To find the angle at vertex B in parallelogram ABCD, we need to find vectors AB and BC and then use the dot product formula to find the angle.

Step-by-step explanation:

In order to find the angle at vertex B in parallelogram ABCD, we need to find vectors AB and BC and then use the dot product formula to find the angle.

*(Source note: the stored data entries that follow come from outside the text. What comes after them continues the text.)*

(** Head-of-line blocking: when the sixteen oldest pending rows belong to
    hosts that have not opted in, no number of ticks changes anything, whatever
    the network does: younger rows are never dispatched, even to connected hosts
    that did opt in. *)
Theorem tick_starves {D N C : Type} `{DatabaseLaws D} (send : C -> string -> M N unit)
    (allow : bool) (mode : string) (clock : list Z) (d : D) (n : N) (conns : gmap string C) :
  Forall (fun row => not_opted_in row = true) (pending_rows (tables d)) ->
  exists d', _run send allow mode clock (d, (n, conns)) = (d', (n, conns))
  /\ tables d' = tables d.
Proof.
  revert d. induction clock as [|now clock IH]; intros d Hb; [by exists d|].
  cbn [_run]. destruct (blocked_tick send allow mode now d n conns Hb) as (d1&->&E).
  destruct (IH d1) as (d2&->&E2); [by rewrite E|]. exists d2. split; [done|congruence].
Qed.

(** *** Concrete runs *)

Definition web_host (auto_block : bool) : Host :=
  mkHost "h1" 0 0 None None (Some "k") auto_block [].
Definition quiet_host : Host := mkHost "h0" 0 0 None None (Some "k") false [].

Definition queued (id host : string) (at_ : Z) : Action :=
  mkAction id (Some host) None "block_ip" "203.0.113.7" (Some 60) "pending" None None at_.

Definition crowded (n : nat) : db :=
  set_actions (insert "new" (queued "new" "h1" 99))
    (set_actions (fun m => foldr (fun i => insert (str_int (Z.of_nat i)) (queued (str_int (Z.of_nat i)) "h0" (Z.of_nat i))) m (seq 0 n))
       (mkDb {["h1" := web_host true; "h0" := quiet_host]} ∅ ∅ ∅ ∅)).

Lemma crowded_keyed : keyed (crowded 2).
Proof.
  intros id a Ha. apply elem_of_map_to_list in Ha.
  assert (Hall : forallb (fun p => String.eqb (ac_id p.2) p.1)
            (map_to_list (db_actions (crowded 2))) = true) by (vm_compute; reflexivity).
  rewrite forallb_forall in Hall. apply list_elem_of_In in Ha. specialize (Hall _ Ha).
  by apply String.eqb_eq in Hall.
Qed.

Definition net_ok : unit -> string -> M unit unit := fun _ _ n => (n, Ok tt).

(** Two rows of the quiet host do not stop the third. *)
Lemma tick_delivers_witness :
  exists d' n', _tick net_ok false "startup" 100 (crowded 2, (tt, {["h1" := tt]}))
    = ((d', (n', {["h1" := tt]})), Ok tt)
  /\ db_actions d' !! "new" = Some (as_dispatched 100 (queued "new" "h1" 99)).
Proof.
  destruct (tick_delivers net_ok false "startup" 100 (crowded 2) tt {["h1" := tt]}
              (fun _ _ _ => eq_refl) crowded_keyed) as (d'&n'&E&H&_).
  exists d', n'. split; [exact E|].
  apply (H (queued "new" "h1" 99, Some (web_host true))).
  - vm_compute. tauto.
  - exists (web_host true), tt, "k",
      (mkKind "block_ip" Shape_ipv4 3600 "Drop all traffic from this source IP via nftables." true).
    split; [done|]. split; [done|]. split; [vm_compute; reflexivity|].
    split; [split; [done|discriminate]|reflexivity|vm_compute; reflexivity|vm_compute; reflexivity|done].
Defined.

(** Sixteen of them do. *)
Lemma tick_starves_witness :
  exists d', _run (D := db) net_ok false "startup" [100; 105; 110] (crowded 16, (tt, {["h1" := tt]}))
    = (d', (tt, {["h1" := tt]}))
  /\ d' = crowded 16.
Proof.
  refine (tick_starves (D := db) net_ok false "startup" [100; 105; 110] (crowded 16) tt {["h1" := tt]} _).
  assert (Hall : forallb not_opted_in (pending_rows (crowded 16)) = true) by (vm_compute; reflexivity).
  apply Forall_forall. intros row Hr. rewrite forallb_forall in Hall.
  apply Hall. by apply list_elem_of_In.
Defined.

(** A connection that fails is used once and dropped. *)
Lemma tick_sends_authorised_witness :
  exists sent rows,
    (_tick (send_log (fun _ _ => false)) false "startup" 100 (crowded 2, ([], {["h1" := tt]}))).1.2.1
      = [] ++ sent
    /\ rows `sublist_of` pending_rows (crowded 2)
    /\ Forall2 (authorised false "startup" 100 {["h1" := tt]}) rows sent
    /\ (length sent <= TICK_LIMIT)%nat.
Proof.
  exact (tick_sends_authorised (D := db) (fun _ _ => false) false "startup" 100 (crowded 2) []
    {["h1" := tt]}).
Defined.
Lemma dispatch_step enabled lim now req s l :
  1 <= lim -> agrees enabled lim now s l ->
  let '(s', v) := dispatch now req s in
  let '(l', v') := spec_step enabled lim now req l in
  v = Ok v' /\ agrees enabled lim now s' l'.
Proof.
  intros Hlim Hag. pose proof Hag as (He&Hl&Hb&Hs&Hh). unfold dispatch, spec_step. rewrite He.
  destruct enabled; cbn [negb orb]; [|done].
  destruct (_is_excluded _); [done|]. set (key := _bucket_key req).
  destruct (Hh key) as (c&Hc&Hhits). destruct (Hs key) as [Hsk Hxk].
  set (b := match _buckets s !! key with Some b => b | None => mkBucket [] WINDOW_SEC (_limit s) end).
  assert (window_sec b = WINDOW_SEC /\ limit b = lim /\ hits b = since c (times key l))
    as (Hw&Hlb&Hbh).
  { rewrite <- Hhits. unfold b, hits_of. destruct (_buckets s !! key) as [b0|] eqn:E; [|done].
    destruct (Hb key b0 E) as [? ?]. done. }
  rewrite (allow_spec now b (times key l) c) by (try done; lia). rewrite Hlb.
  assert (Hrej : forall kept n, kept = since (now - WINDOW_SEC) (times key l) ->
    agrees true lim now (set_buckets (<[key := mkBucket kept WINDOW_SEC lim]> (_buckets s)) n s) l).
  { intros kept n Hk. apply (agrees_insert true lim now s l l key); done. }
  assert (Hacc : forall kept n, kept = since (now - WINDOW_SEC) (times key l) ++ [now] ->
    agrees true lim now (set_buckets (<[key := mkBucket kept WINDOW_SEC lim]> (_buckets s)) n s)
      (l ++ [(key, now)])).
  { intros kept n ->. apply (agrees_insert true lim now s l); try done.
    - intros k Hk. by rewrite times_snoc, decide_False by done.
    - rewrite times_snoc, decide_True by done. by apply sorted_snoc.
    - rewrite times_snoc, decide_True by done. set_solver.
    - rewrite times_snoc, decide_True, since_app by done. f_equal.
      rewrite since_cons, decide_True by (unfold WINDOW_SEC, NS; lia). done. }
  destruct (since (now - WINDOW_SEC) (times key l)) as [|h r] eqn:E.
  - split; [done|]. apply agrees_after_prune. intros n. by apply Hacc.
  - destruct (lim <=? _); (split; [done|]); apply agrees_after_prune; intros n;
      [by apply Hrej | by apply Hacc].
Qed.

Here's how:

1. Find vector AB by subtracting the coordinates of point A from the coordinates of point B: AB = (0-6, 0-(-1), 5-3) = (-6, 1, 2)
2. Find vector BC by subtracting the coordinates of point B from the coordinates of point C: BC = (-2-0, 3-0, 2-5) = (-2, 3, 3)
3. Calculate the dot product of vectors AB and BC: AB · BC = (-6)(-2) + (1)(3) + (2)(3) = 12 + 3 + 6 = 21
4. Find the magnitudes of vectors AB and BC: |AB| = √((-6)^2 + 1^2 + 2^2) = √(36 + 1 + 4) = √41 and |BC| = √((-2)^2 + 3^2 + 3^2) = √(4 + 9 + 9) = √22
5. Use the formula cosθ = (AB · BC) / (|AB| |BC|) to find the cosine of the angle θ: cosθ = 21 / (√41 √22)
6. Finally, calculate the angle θ in radians using the inverse cosine function: θ = arccos(cosθ)

Using a calculator, the angle at vertex B in parallelogram ABCD is approximately 0.3167 radians.